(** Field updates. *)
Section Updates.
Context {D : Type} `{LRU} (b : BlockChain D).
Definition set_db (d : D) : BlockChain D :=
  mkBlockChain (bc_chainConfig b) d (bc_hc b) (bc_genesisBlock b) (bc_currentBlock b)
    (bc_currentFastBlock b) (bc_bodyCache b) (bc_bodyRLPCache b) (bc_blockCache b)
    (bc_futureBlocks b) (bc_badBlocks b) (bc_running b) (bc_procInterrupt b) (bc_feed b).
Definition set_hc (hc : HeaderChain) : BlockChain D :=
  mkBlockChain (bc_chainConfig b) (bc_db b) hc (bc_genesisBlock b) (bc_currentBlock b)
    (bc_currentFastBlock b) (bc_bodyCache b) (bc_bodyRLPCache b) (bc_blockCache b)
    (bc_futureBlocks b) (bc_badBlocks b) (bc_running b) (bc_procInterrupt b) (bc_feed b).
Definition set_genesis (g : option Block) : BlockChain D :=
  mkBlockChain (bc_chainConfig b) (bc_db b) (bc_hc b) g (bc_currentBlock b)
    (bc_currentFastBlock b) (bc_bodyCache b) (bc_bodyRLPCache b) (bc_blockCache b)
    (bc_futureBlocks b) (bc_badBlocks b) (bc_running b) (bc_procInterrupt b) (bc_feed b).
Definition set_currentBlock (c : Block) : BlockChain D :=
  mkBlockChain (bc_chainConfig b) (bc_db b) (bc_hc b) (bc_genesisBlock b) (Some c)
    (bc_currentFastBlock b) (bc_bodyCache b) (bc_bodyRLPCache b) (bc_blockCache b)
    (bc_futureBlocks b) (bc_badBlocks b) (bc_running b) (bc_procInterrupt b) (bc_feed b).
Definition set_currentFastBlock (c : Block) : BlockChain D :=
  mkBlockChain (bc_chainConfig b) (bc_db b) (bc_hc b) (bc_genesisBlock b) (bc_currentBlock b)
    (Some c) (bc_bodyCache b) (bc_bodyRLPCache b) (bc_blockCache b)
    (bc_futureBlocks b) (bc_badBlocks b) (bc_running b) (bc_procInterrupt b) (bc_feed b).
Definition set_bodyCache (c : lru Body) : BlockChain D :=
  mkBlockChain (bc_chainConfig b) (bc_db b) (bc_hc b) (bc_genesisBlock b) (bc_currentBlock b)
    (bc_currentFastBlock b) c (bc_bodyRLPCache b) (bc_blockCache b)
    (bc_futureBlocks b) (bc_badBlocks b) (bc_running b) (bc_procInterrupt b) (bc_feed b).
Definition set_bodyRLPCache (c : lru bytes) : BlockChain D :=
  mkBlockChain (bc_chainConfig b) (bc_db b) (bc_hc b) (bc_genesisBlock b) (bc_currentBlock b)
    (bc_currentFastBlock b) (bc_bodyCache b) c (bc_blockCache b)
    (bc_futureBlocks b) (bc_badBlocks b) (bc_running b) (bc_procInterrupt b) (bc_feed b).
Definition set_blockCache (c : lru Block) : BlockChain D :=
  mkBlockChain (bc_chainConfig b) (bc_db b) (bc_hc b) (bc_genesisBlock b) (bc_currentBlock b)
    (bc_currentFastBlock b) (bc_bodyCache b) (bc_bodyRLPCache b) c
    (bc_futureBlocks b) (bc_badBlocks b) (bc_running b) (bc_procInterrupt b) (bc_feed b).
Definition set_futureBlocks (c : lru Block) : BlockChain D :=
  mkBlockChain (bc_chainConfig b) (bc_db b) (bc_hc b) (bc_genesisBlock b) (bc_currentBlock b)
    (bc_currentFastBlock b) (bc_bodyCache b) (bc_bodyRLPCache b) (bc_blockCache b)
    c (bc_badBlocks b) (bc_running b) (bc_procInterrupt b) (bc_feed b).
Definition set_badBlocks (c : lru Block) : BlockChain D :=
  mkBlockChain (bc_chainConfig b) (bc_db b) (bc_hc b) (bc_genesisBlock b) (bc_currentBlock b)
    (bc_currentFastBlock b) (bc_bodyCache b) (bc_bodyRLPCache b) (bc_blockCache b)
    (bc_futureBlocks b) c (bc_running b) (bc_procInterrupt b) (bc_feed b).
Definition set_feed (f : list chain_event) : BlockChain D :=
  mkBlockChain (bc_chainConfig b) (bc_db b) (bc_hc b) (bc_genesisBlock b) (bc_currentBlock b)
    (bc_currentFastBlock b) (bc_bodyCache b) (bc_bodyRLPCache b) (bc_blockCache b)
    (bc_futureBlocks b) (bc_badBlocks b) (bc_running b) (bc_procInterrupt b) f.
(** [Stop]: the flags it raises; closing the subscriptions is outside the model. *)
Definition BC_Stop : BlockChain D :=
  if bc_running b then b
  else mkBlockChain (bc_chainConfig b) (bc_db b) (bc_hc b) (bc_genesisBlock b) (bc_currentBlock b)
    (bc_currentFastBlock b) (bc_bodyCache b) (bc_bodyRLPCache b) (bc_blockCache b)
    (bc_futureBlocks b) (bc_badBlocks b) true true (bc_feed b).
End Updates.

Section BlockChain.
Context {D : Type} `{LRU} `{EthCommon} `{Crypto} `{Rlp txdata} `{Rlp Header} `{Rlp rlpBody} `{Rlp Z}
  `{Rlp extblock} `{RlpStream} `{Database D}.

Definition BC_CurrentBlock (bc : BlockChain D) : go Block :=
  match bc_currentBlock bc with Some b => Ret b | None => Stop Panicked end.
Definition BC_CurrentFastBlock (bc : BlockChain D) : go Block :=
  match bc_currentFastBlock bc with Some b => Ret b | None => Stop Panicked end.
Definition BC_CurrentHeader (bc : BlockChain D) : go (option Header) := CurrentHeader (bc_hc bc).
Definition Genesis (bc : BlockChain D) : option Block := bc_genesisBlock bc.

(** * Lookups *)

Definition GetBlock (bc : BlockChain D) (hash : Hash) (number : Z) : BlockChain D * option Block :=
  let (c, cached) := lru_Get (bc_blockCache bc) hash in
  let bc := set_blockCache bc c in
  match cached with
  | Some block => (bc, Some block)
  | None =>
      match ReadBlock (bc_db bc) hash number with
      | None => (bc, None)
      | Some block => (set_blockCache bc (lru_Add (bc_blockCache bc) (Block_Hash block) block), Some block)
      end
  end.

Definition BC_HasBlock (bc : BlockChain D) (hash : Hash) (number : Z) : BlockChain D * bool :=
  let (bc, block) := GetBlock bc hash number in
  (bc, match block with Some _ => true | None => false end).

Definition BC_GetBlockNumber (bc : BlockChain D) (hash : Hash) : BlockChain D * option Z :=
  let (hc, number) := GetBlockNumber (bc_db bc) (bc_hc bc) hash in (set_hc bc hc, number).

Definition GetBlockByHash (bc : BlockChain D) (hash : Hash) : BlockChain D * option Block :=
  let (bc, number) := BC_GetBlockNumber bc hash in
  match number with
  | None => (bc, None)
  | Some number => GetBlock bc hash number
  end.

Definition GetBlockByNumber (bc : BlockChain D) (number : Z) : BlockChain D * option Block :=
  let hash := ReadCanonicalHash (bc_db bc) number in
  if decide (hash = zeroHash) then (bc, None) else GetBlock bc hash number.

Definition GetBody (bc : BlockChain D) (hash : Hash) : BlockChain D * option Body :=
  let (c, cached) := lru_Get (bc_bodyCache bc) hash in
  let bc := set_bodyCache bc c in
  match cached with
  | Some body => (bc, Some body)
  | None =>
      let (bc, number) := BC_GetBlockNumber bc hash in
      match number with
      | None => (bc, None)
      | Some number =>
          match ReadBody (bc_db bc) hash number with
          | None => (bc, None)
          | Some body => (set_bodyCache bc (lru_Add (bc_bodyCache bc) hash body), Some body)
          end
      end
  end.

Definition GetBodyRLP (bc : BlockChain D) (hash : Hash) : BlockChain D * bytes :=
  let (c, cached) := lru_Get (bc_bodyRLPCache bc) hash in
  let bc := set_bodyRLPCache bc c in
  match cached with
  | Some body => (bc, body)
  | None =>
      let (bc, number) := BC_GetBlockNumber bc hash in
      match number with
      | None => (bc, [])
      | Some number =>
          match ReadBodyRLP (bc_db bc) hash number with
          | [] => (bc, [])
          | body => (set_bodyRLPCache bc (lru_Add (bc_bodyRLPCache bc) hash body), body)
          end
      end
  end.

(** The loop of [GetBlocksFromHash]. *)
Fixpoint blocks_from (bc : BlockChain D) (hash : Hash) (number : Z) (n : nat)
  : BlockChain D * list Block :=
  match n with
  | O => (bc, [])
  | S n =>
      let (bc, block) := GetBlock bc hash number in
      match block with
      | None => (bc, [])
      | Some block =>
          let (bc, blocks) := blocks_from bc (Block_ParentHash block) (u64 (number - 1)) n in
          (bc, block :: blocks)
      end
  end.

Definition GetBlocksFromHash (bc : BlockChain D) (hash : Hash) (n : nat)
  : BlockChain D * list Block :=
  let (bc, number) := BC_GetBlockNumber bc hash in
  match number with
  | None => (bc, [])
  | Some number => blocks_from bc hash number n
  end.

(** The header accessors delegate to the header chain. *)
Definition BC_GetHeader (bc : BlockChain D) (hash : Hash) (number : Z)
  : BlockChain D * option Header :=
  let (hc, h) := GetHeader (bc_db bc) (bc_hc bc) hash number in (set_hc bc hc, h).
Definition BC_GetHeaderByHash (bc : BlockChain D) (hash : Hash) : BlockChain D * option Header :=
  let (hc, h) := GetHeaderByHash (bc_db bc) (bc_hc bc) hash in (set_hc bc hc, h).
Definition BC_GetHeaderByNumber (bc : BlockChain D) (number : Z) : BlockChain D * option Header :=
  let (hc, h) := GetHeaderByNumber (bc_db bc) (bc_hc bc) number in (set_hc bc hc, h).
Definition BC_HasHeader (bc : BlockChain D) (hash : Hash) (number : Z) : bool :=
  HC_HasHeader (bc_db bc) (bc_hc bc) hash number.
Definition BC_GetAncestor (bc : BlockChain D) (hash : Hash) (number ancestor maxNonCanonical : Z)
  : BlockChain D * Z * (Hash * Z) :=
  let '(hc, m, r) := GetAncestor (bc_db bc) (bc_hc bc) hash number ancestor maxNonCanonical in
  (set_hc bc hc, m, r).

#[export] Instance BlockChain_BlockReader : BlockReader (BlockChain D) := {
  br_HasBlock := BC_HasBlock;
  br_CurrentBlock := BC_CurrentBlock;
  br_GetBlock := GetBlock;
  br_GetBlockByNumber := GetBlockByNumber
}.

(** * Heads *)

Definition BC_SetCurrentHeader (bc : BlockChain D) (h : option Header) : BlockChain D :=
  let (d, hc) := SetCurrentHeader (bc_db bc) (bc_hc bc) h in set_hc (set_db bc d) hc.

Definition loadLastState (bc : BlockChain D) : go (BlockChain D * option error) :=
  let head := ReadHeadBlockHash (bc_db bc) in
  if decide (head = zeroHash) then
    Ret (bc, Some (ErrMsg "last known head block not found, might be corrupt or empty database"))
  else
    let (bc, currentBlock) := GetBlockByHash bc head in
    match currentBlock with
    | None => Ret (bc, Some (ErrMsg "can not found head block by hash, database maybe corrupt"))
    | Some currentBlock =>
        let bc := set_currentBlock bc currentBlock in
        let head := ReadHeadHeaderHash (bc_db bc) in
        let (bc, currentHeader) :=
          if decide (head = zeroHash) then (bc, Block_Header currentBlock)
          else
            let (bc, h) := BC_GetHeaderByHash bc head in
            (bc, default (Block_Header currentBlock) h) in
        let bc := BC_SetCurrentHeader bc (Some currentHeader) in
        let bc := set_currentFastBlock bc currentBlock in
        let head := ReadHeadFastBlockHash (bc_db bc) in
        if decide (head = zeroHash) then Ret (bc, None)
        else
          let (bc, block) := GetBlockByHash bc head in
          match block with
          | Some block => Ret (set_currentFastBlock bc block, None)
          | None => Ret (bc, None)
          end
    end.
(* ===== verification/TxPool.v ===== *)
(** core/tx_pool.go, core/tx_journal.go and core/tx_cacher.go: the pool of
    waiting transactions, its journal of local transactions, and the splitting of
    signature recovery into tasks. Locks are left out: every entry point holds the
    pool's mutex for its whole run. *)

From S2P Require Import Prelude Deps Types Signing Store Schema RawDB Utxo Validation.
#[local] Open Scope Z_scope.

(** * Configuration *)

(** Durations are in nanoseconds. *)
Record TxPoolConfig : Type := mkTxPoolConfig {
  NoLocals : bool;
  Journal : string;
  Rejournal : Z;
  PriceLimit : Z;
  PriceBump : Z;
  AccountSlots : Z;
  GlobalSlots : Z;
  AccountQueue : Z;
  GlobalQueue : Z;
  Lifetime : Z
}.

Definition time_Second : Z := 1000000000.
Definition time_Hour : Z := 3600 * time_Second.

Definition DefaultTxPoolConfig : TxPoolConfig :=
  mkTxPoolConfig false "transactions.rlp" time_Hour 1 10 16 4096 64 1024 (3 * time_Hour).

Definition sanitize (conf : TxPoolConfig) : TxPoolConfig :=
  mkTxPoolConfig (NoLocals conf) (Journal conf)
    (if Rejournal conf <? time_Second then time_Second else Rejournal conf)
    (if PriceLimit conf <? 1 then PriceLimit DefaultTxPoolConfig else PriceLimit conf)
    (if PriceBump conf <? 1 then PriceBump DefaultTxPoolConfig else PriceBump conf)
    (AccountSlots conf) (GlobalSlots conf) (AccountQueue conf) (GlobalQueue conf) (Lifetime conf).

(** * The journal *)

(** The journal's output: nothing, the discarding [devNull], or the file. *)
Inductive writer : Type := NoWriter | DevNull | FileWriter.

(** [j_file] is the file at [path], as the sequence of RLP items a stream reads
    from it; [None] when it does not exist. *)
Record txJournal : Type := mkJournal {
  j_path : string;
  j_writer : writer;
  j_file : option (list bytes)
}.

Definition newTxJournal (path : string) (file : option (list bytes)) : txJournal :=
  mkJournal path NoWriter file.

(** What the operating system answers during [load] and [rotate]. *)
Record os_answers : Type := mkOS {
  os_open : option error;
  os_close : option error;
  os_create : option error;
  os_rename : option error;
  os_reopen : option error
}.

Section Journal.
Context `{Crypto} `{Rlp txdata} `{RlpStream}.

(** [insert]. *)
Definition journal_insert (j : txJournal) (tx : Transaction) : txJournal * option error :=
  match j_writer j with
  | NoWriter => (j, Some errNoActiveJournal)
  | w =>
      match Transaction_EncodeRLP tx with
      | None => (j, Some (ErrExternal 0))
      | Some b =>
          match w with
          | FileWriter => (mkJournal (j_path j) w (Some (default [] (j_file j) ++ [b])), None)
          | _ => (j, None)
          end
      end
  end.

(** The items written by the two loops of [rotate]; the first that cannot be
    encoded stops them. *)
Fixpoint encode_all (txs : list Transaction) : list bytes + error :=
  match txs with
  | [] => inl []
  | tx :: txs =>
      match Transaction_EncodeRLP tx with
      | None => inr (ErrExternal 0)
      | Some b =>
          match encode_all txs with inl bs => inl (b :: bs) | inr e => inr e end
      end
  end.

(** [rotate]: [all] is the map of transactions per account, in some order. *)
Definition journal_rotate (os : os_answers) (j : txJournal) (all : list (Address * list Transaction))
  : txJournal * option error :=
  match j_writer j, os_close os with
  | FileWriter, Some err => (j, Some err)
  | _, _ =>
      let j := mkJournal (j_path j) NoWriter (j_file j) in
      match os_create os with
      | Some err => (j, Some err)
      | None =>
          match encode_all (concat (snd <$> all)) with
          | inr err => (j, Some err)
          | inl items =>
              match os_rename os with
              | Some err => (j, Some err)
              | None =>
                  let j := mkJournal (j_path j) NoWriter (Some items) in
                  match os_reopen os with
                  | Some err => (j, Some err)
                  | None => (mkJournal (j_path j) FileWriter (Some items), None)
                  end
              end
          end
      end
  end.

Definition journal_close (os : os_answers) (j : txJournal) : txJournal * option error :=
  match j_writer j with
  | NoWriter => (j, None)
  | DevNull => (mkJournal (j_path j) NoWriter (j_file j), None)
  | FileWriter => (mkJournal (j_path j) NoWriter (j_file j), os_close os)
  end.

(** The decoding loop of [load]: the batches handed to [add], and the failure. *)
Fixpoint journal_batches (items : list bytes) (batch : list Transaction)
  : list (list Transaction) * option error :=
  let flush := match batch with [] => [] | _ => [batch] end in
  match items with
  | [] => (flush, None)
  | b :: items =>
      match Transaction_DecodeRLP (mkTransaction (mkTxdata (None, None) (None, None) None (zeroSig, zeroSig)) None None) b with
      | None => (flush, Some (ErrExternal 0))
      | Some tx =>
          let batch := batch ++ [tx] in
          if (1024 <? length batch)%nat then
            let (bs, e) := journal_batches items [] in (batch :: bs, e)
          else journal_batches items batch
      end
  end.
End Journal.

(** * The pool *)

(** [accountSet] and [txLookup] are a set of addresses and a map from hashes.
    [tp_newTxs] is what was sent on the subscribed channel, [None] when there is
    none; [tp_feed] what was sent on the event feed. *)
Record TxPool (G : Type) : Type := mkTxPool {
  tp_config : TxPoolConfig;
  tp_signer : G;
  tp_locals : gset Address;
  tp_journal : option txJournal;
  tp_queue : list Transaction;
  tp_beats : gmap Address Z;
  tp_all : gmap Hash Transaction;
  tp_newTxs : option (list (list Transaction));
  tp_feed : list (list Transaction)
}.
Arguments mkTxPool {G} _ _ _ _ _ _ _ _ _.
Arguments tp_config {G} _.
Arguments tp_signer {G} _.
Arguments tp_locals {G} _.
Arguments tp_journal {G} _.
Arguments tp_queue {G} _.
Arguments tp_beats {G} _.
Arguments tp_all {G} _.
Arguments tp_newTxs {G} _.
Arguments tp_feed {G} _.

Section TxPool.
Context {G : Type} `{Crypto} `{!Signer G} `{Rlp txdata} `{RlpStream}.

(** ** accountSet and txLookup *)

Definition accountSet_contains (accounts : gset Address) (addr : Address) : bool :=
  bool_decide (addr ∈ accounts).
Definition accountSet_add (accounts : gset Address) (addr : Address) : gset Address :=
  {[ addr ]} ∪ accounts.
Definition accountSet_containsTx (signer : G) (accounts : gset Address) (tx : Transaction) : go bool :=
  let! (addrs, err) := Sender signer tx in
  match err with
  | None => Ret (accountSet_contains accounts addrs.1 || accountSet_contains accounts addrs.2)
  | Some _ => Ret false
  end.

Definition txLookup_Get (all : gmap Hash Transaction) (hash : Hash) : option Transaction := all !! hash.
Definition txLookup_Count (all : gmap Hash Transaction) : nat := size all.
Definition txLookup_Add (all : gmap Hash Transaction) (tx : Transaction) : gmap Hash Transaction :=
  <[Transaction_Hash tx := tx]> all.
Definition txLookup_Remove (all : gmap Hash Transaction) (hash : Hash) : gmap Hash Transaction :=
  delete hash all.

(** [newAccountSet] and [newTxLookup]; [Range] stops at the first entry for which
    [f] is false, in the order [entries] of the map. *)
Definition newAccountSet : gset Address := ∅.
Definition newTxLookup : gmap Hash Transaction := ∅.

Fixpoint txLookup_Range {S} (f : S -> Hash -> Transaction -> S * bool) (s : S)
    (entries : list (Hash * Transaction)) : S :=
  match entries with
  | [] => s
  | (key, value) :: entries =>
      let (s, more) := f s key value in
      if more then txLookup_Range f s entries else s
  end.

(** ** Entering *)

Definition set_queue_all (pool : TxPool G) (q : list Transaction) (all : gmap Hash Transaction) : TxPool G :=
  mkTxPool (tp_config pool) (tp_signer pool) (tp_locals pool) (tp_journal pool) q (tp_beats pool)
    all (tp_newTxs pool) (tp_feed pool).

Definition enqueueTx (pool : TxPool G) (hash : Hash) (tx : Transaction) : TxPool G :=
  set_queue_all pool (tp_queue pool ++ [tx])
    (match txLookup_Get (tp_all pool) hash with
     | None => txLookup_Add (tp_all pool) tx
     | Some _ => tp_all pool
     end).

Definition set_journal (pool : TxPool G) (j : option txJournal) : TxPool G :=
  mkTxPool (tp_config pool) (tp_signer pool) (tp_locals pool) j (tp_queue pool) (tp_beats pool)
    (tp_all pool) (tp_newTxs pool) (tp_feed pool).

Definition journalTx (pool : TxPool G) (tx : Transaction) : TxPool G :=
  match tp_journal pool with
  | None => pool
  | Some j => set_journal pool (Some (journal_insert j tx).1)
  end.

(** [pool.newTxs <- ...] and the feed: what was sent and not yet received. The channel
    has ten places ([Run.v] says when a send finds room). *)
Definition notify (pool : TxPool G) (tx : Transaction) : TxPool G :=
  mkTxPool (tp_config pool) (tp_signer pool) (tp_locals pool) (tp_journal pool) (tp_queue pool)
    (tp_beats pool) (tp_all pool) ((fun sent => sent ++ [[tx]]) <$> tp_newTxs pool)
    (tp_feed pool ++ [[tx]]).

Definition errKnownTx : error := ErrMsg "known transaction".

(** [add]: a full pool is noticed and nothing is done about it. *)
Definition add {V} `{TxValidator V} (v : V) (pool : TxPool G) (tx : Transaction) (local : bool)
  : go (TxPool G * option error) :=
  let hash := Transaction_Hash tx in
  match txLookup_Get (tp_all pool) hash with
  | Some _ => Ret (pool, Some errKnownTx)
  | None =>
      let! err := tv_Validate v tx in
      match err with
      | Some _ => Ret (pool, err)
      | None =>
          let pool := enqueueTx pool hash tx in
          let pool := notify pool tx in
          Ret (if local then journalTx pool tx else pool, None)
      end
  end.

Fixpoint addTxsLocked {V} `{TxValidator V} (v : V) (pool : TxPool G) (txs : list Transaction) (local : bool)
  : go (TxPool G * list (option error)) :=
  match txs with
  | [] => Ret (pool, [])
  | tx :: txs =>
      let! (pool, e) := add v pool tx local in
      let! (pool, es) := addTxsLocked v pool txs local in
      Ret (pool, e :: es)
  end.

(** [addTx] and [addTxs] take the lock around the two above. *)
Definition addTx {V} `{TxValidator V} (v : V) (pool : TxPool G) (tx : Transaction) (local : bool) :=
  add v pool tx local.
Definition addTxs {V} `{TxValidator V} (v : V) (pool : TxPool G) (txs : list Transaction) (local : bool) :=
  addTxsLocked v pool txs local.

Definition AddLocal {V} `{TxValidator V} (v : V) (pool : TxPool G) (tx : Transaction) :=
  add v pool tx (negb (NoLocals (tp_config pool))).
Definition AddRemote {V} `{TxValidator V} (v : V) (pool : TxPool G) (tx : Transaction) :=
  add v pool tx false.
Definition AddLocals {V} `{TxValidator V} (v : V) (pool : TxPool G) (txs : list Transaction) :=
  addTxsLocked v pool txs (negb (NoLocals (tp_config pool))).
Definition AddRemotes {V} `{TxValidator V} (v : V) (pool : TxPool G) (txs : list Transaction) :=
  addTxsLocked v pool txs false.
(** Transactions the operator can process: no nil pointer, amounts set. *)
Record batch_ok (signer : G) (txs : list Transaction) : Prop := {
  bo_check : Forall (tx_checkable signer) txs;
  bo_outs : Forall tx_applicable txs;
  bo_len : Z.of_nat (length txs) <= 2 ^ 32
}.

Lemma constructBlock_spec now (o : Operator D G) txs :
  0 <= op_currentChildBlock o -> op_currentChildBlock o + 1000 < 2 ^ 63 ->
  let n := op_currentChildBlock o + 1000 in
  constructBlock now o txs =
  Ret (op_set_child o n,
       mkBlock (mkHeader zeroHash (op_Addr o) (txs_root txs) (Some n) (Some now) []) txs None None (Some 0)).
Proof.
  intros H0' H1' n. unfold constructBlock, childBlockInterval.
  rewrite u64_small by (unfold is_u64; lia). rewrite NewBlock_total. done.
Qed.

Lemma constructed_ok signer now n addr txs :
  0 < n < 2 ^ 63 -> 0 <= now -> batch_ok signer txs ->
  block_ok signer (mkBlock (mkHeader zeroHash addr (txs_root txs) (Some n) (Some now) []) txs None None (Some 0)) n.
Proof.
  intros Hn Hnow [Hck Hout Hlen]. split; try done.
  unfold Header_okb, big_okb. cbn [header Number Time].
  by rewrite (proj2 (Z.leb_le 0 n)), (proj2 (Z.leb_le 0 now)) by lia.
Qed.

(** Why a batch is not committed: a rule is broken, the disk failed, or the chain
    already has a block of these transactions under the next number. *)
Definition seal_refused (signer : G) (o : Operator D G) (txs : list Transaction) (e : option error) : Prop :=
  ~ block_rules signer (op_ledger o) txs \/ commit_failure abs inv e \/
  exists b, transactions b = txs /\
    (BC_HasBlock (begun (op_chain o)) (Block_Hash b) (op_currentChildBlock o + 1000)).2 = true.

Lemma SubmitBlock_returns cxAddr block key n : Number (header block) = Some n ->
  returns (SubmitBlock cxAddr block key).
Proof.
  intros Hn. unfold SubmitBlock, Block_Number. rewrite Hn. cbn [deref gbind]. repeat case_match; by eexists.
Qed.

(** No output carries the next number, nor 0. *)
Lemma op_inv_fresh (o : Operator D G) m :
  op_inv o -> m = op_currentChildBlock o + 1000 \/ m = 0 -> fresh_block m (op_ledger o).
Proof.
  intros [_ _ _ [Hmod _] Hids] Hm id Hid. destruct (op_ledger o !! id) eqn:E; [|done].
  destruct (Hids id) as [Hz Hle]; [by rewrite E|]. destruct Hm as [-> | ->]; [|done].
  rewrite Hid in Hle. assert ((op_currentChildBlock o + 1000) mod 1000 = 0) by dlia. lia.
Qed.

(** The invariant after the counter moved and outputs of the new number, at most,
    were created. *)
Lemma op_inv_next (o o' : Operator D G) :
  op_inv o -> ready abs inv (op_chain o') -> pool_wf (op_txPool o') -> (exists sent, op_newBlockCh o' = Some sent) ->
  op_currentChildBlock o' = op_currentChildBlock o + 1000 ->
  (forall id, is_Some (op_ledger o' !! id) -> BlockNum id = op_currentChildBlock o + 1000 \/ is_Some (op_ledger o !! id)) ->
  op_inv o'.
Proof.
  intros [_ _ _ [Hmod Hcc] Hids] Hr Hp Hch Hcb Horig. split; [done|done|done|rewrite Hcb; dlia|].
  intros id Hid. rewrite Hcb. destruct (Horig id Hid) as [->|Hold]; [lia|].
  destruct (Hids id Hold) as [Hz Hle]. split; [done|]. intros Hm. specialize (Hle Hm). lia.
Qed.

=======

■ **ASSIGNMENT**: Give back, unchanged, the run of lines in the listing above that begins at the line containing "let (bc, h)" and ends at the line containing "From S2P Require", both included.

■ **ANSWER FOR THIS EXERCISE**:
            let (bc, h) := BC_GetHeaderByHash bc head in
            (bc, default (Block_Header currentBlock) h) in
        let bc := BC_SetCurrentHeader bc (Some currentHeader) in
        let bc := set_currentFastBlock bc currentBlock in
        let head := ReadHeadFastBlockHash (bc_db bc) in
        if decide (head = zeroHash) then Ret (bc, None)
        else
          let (bc, block) := GetBlockByHash bc head in
          match block with
          | Some block => Ret (set_currentFastBlock bc block, None)
          | None => Ret (bc, None)
          end
    end.
(* ===== verification/TxPool.v ===== *)
(** core/tx_pool.go, core/tx_journal.go and core/tx_cacher.go: the pool of
    waiting transactions, its journal of local transactions, and the splitting of
    signature recovery into tasks. Locks are left out: every entry point holds the
    pool's mutex for its whole run. *)

From S2P Require Import Prelude Deps Types Signing Store Schema RawDB Utxo Validation.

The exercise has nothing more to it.